In the entries that follow, find the line containing "10.5) as Hlevel"; from there, copy every line exactly through the line containing "up' = gates up".

====== EXCERPTED DATA ======

(** C2, as stated, fails on levels that are not whole numbers.  Save
    validation accepts a level of 9.5; with the maximum at 10 the test
    level < maxLevel passes, the purchase goes through (it costs
    floor(10 * 1.5^9.5) = 470 heat) and the level stored is 10.5: levels
    were within 0..maxLevel before the purchase and are not after it. *)
Lemma C2_fractional_level_passes_maximum :
  Save.validateSaveData halfLevelSave = true
  ∧ levels_in_range almostMaxed
  ∧ getUpgradeCost almostMaxed "heatGenerator" = 470
  ∧ (upgradeResource "heatGenerator" "heat" almostMaxed).1 = true
  ∧ level <$> upgrades (upgradeResource "heatGenerator" "heat" almostMaxed).2
                !! "heatGenerator"
    = Some 10.5
  ∧ maxLevel <$> upgrades (upgradeResource "heatGenerator" "heat" almostMaxed).2
                   !! "heatGenerator"
    = Some 10
  ∧ ¬ levels_in_range (upgradeResource "heatGenerator" "heat" almostMaxed).2.
Proof.
  split; [vm_compute; reflexivity|].
  split.
  { intros u up Hu. unfold almostMaxed in Hu. cbn [upgrades with_upgrades] in Hu.
    unfold defaultUpgrades in Hu. simpl in Hu.
    repeat (rewrite lookup_insert in Hu; case_decide;
            [injection Hu as <-; split; by vm_compute|]).
    rewrite lookup_empty in Hu. discriminate. }
  split; [vm_compute; reflexivity|].
  split; [vm_compute; reflexivity|].
  assert (level <$> upgrades (upgradeResource "heatGenerator" "heat" almostMaxed).2
                      !! "heatGenerator" = Some 10.5) as Hlevel
    by (vm_compute; reflexivity).
  assert (maxLevel <$> upgrades (upgradeResource "heatGenerator" "heat" almostMaxed).2
                         !! "heatGenerator" = Some 10) as Hmax
    by (vm_compute; reflexivity).
  split; [exact Hlevel|]. split; [exact Hmax|].
  intros Hrange.
  destruct (upgrades (upgradeResource "heatGenerator" "heat" almostMaxed).2
              !! "heatGenerator") as [up|] eqn:Hup; [|discriminate].
  destruct (Hrange _ _ Hup) as [_ Hle].
  injection Hlevel as Hl. injection Hmax as Hm. rewrite Hl, Hm in Hle.
  unfold Qle in Hle. simpl in Hle. lia.
Qed.

(** C2 (amended). upgradeResource(u, r) on an existing upgrade u succeeds
    exactly when resources[r] >= getUpgradeCost(u) and u.level < u.maxLevel.
    On success the entry stored for u has a level higher by exactly one and
    is otherwise the same, r holds the old amount less the cost, and no
    other upgrade, resource or part of the state changes; on failure (in
    particular at level = maxLevel) the call returns false and the state is
    untouched.  When levels and maximum levels are whole numbers they stay
    whole and within 0..maxLevel. *)
Theorem C2_upgradeResource (st : State) (u r : string) (up : Upgrade) :
  upgrades st !! u = Some up →
  let cost := getUpgradeCost st u in
  let res := upgradeResource u r st in
  (res.1 = true ↔
     (∃ have, resources st !! r = Some have ∧ cost <= have)
     ∧ level up < maxLevel up)
  ∧ (res.1 = true →
       ∃ have up',
         resources st !! r = Some have
         ∧ upgrades res.2 !! u = Some up'
         ∧ level up' = level up + 1
         ∧ maxLevel up' = maxLevel up
         ∧ baseCost up' = baseCost up
         ∧ unlocked up' = unlocked up
         ∧ gates up' = gates up
         ∧ resources res.2 !! r = Some (have - cost)
         ∧ (∀ u', u' ≠ u → upgrades res.2 !! u' = upgrades st !! u')
         ∧ (∀ r', r' ≠ r → resources res.2 !! r' = resources st !! r')
         ∧ res.2 = with_upgrades (upgrades res.2) (with_resources (resources res.2) st))
  ∧ (res.1 = false → res.2 = st)
  ∧ (level up == maxLevel up → res = (false, st))
  ∧ (levels_whole st → levels_in_range st →
     levels_whole res.2 ∧ levels_in_range res.2).
Proof.
  intros Hu cost res.
  assert (res.1 = true ↔
            (∃ have, resources st !! r = Some have ∧ cost <= have)
            ∧ level up < maxLevel up) as Hiff.
  { subst res. unfold upgradeResource. rewrite Hu. fold cost.
    destruct (resources st !! r) as [have|] eqn:Hr.
    - destruct (Num.geb have cost) eqn:Hge; cbn [andb].
      + apply geb_true in Hge.
        destruct (Num.ltb (level up) (maxLevel up)) eqn:Hlt; cbn [fst].
        * apply ltb_true in Hlt. split; [intros _|done]. split; [by exists have|done].
        * apply ltb_false in Hlt. split; [done|]. intros [_ Hlt'].
          exfalso. by apply (Qlt_not_le _ _ Hlt').
      + cbn [fst]. split; [done|]. intros [[have' [[= <-] Hle]] _].
        apply geb_true in Hle. congruence.
    - cbn [fst]. split; [done|]. intros [[have' [[=] _]] _]. }
  assert (res.1 = false → res.2 = st) as Hfail.
  { subst res. unfold upgradeResource. rewrite Hu.
    destruct (resources st !! r) as [have|]; [|done].
    by destruct (_ && _). }
  assert (res.1 = true →
            ∃ have, resources st !! r = Some have ∧ level up < maxLevel up
              ∧ res.2 = with_upgrades (<[u := set_level (level up + 1) up]> (upgrades st))
                          (with_resources (<[r := have - cost]> (resources st)) st))
    as Hdone.
  { intros Hok. destruct (proj1 Hiff Hok) as [[have [Hr _]] Hlt].
    exists have. split; [exact Hr|]. split; [exact Hlt|].
    by apply upgradeResource_success. }
  split; [exact Hiff|]. split; [|split; [exact Hfail|split]].
  - intros Hok. destruct (Hdone Hok) as (have & Hr & _ & ->).
    exists have, (set_level (level up + 1) up).
    cbn [upgrades resources with_upgrades with_resources].
    split; [exact Hr|]. split; [apply lookup_insert_eq|].
    split; [reflexivity|]. split; [reflexivity|]. split; [reflexivity|].
    split; [reflexivity|]. split; [reflexivity|].
    split; [apply lookup_insert_eq|].
    split; [intros u' Hne; by apply lookup_insert_ne|].
    split; [intros r' Hne; by apply lookup_insert_ne|]. reflexivity.
  - intros Heq. destruct (res.1) eqn:Hres.
    + destruct (proj1 Hiff eq_refl) as [_ Hlt]. rewrite Heq in Hlt.
      exfalso. by apply (Qlt_irrefl (maxLevel up)).
    + apply injective_projections; [exact Hres|exact (Hfail eq_refl)].
  - intros Hwhole Hrange. destruct (res.1) eqn:Hres.
    + destruct (Hdone eq_refl) as (have & Hr & Hlt & ->).
      destruct (Hwhole _ _ Hu) as [Hwl Hwm]. destruct (Hrange _ _ Hu) as [H0 _].
      split; intros u' up'; cbn [upgrades with_upgrades];
        (destruct (decide (u = u')) as [<-|Hne];
         [rewrite lookup_insert_eq; intros [= <-]; cbn [level maxLevel set_level]
         |rewrite lookup_insert_ne by done]).
      * split; [by apply whole_succ|exact Hwm].
      * apply Hwhole.
      * split; [lra|by apply whole_lt_succ_le].
      * apply Hrange.
    + by rewrite (Hfail eq_refl).
Qed.
(** * Octoprint status plugin of Glances: model and verified properties

    The development embeds [glances/plugins/glances_octoprint.py]: the
    constructor [Plugin.__init__] (configuration resolution), [Plugin.update]
    (one poll of the two REST endpoints) and [Plugin.msg_curse] (rendering of
    the last record as display lines).

    Python values are modelled by the inductive [pyval]; the builtins the
    plugin calls ([str], [int], [format] with a width, subscripting, [in],
    iteration, [datetime.timedelta]) are functions of module [Py]; raising
    is a value of [result].  Text is [string] where every character stands
    for one code point below 256, so that [String.length] is Python's [len]
    on that fragment (the degree sign of the temperature rows is code point
    176). *)

From Stdlib Require Import ZArith QArith List String Ascii Bool Lia DecimalString.
Import ListNotations.

Open Scope string_scope.
Open Scope Z_scope.

Set Warnings "-register-all".

(** ** Python values, exceptions and builtins *)

Module Py.

(** A float is its exact value (every finite binary64 is a rational) or one
    of the special values [json.loads] also produces, together with the text
    [repr] prints for it; computing the shortest round-trip digits is outside
    this development, so the value carries them. *)
Inductive float_value : Type :=
| Finite (q : Q)
| Infinite (negative : bool)
| NaN.

(** Values: what [json.loads] and [yaml.safe_load] return and what the
    plugin stores.  A dict keeps insertion order and has [str] keys.  An
    [int] has at most 4300 decimal digits: under the interpreter's default
    conversion limit no other int comes out of [json.loads] or [int()], and
    [str()] of such an int never raises. *)
Inductive pyval : Type :=
| PNone
| PBool (b : bool)
| PInt (n : Z)
| PFloat (v : float_value) (repr : string)
| PStr (s : string)
| PList (items : list pyval)
| PDict (entries : list (string * pyval)).

Definition dict : Type := list (string * pyval).

(** Exceptions raised by the builtins and by the parsers.  [KeyError]
    keeps the missing key. *)
Inductive exn : Type :=
| KeyError (key : pyval)
| IndexError
| TypeError
| ValueError
| OverflowError
| DecodeError (message : string).

(** Outcome of an expression that may raise. *)
Inductive result (A : Type) : Type :=
| Ok (a : A)
| Raise (e : exn).

Arguments Ok {A} a.
Arguments Raise {A} e.

Definition bind {A B : Type} (r : result A) (k : A -> result B) : result B :=
  match r with
  | Ok a => k a
  | Raise e => Raise e
  end.

Notation "x <- r ;; k" := (bind r (fun x => k))
  (at level 61, r at next level, right associativity).

(** *** Strings *)

Fixpoint spaces (n : nat) : string :=
  match n with
  | O => ""
  | S m => String " " (spaces m)
  end.

Definition len (s : string) : Z := Z.of_nat (String.length s).

(** [s.ljust(width)] and [s.rjust(width)]: never truncate. *)
Definition ljust (s : string) (width : Z) : string :=
  s ++ spaces (Z.to_nat (width - len s)).

Definition rjust (s : string) (width : Z) : string :=
  spaces (Z.to_nat (width - len s)) ++ s.

(** [needle in hay] on two [str]. *)
Fixpoint is_substring (needle hay : string) : bool :=
  prefix needle hay ||
  match hay with
  | EmptyString => false
  | String _ rest => is_substring needle rest
  end.

Definition startswith (s p : string) : bool := prefix p s.

Fixpoint endswith_char (s : string) (c : ascii) : bool :=
  match s with
  | EmptyString => false
  | String a EmptyString => Ascii.eqb a c
  | String _ rest => endswith_char rest c
  end.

======

### ANSWER TO THE EXERCISE
                      !! "heatGenerator" = Some 10.5) as Hlevel
    by (vm_compute; reflexivity).
  assert (maxLevel <$> upgrades (upgradeResource "heatGenerator" "heat" almostMaxed).2
                         !! "heatGenerator" = Some 10) as Hmax
    by (vm_compute; reflexivity).
  split; [exact Hlevel|]. split; [exact Hmax|].
  intros Hrange.
  destruct (upgrades (upgradeResource "heatGenerator" "heat" almostMaxed).2
              !! "heatGenerator") as [up|] eqn:Hup; [|discriminate].
  destruct (Hrange _ _ Hup) as [_ Hle].
  injection Hlevel as Hl. injection Hmax as Hm. rewrite Hl, Hm in Hle.
  unfold Qle in Hle. simpl in Hle. lia.
Qed.

(** C2 (amended). upgradeResource(u, r) on an existing upgrade u succeeds
    exactly when resources[r] >= getUpgradeCost(u) and u.level < u.maxLevel.
    On success the entry stored for u has a level higher by exactly one and
    is otherwise the same, r holds the old amount less the cost, and no
    other upgrade, resource or part of the state changes; on failure (in
    particular at level = maxLevel) the call returns false and the state is
    untouched.  When levels and maximum levels are whole numbers they stay
    whole and within 0..maxLevel. *)
Theorem C2_upgradeResource (st : State) (u r : string) (up : Upgrade) :
  upgrades st !! u = Some up →
  let cost := getUpgradeCost st u in
  let res := upgradeResource u r st in
  (res.1 = true ↔
     (∃ have, resources st !! r = Some have ∧ cost <= have)
     ∧ level up < maxLevel up)
  ∧ (res.1 = true →
       ∃ have up',
         resources st !! r = Some have
         ∧ upgrades res.2 !! u = Some up'
         ∧ level up' = level up + 1
         ∧ maxLevel up' = maxLevel up
         ∧ baseCost up' = baseCost up
         ∧ unlocked up' = unlocked up
         ∧ gates up' = gates up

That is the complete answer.